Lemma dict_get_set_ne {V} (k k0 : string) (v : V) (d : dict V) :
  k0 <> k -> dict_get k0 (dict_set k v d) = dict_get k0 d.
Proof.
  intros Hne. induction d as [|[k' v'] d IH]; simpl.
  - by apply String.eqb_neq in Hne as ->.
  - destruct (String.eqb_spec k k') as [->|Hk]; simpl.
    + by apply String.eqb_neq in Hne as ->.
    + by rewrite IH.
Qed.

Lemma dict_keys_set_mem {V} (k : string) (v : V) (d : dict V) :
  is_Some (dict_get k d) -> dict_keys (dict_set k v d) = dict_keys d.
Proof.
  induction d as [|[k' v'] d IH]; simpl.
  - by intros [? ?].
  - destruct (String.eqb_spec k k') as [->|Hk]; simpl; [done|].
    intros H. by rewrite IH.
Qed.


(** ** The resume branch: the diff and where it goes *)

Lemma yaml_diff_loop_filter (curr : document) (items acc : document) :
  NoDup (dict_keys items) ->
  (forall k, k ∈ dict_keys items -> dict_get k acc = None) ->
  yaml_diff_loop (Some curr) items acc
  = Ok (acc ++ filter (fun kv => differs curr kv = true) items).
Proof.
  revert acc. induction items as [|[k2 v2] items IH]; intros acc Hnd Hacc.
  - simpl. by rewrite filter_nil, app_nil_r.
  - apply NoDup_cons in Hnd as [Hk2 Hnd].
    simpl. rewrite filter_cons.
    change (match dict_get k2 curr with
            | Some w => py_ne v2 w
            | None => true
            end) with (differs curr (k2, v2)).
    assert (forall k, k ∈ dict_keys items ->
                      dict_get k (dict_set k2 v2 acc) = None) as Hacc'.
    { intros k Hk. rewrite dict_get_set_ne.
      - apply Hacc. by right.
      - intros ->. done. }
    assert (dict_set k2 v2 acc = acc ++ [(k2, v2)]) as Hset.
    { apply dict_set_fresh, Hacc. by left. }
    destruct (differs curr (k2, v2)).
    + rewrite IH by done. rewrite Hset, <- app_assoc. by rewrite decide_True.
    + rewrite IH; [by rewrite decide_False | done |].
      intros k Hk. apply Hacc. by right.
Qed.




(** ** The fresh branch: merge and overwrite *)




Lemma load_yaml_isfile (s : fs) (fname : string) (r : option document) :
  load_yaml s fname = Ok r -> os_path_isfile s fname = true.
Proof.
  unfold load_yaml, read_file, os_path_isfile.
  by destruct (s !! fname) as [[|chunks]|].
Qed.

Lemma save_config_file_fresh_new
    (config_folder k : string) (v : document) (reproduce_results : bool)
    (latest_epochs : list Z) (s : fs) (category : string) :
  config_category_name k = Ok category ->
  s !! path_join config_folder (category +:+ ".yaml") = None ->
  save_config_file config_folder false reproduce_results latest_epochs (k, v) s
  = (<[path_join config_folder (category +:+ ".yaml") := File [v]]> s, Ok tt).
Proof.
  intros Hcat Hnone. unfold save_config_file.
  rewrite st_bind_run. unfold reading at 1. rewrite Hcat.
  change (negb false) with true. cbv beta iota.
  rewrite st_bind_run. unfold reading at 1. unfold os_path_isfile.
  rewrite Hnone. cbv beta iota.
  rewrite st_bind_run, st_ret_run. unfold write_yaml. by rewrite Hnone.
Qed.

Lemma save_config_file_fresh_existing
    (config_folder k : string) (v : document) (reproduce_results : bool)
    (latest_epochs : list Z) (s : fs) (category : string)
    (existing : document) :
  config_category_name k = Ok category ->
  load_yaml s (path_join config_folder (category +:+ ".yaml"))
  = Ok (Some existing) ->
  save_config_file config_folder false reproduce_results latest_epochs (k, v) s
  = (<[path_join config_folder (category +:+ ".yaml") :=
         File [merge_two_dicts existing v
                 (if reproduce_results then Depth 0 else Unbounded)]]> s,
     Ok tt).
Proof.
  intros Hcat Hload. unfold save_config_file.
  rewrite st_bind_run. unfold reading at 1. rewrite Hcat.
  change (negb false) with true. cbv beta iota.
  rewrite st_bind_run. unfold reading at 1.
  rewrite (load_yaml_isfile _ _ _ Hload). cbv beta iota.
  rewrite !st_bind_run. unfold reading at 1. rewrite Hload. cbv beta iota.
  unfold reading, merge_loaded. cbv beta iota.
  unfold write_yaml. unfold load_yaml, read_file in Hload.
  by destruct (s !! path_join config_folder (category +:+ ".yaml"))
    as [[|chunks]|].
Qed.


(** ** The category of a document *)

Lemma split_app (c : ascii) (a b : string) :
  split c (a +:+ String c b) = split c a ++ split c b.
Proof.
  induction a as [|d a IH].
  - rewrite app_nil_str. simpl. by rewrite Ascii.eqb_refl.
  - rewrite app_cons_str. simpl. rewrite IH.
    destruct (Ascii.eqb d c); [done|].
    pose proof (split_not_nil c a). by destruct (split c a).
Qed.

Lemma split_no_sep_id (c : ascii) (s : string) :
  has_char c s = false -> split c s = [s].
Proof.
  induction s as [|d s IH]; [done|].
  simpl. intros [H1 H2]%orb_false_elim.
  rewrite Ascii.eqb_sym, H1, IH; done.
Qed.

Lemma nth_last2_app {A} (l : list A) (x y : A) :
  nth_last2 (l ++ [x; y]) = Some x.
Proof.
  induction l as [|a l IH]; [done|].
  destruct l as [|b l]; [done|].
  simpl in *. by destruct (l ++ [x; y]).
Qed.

----------------------------------------

_YOUR OBJECTIVE:_
Search the entries for the string "Hcat". Copy every line that has it.

_WORKED SOLUTION:_
  intros Hcat Hnone. unfold save_config_file.
  rewrite st_bind_run. unfold reading at 1. rewrite Hcat.
  intros Hcat Hload. unfold save_config_file.
  rewrite st_bind_run. unfold reading at 1. rewrite Hcat.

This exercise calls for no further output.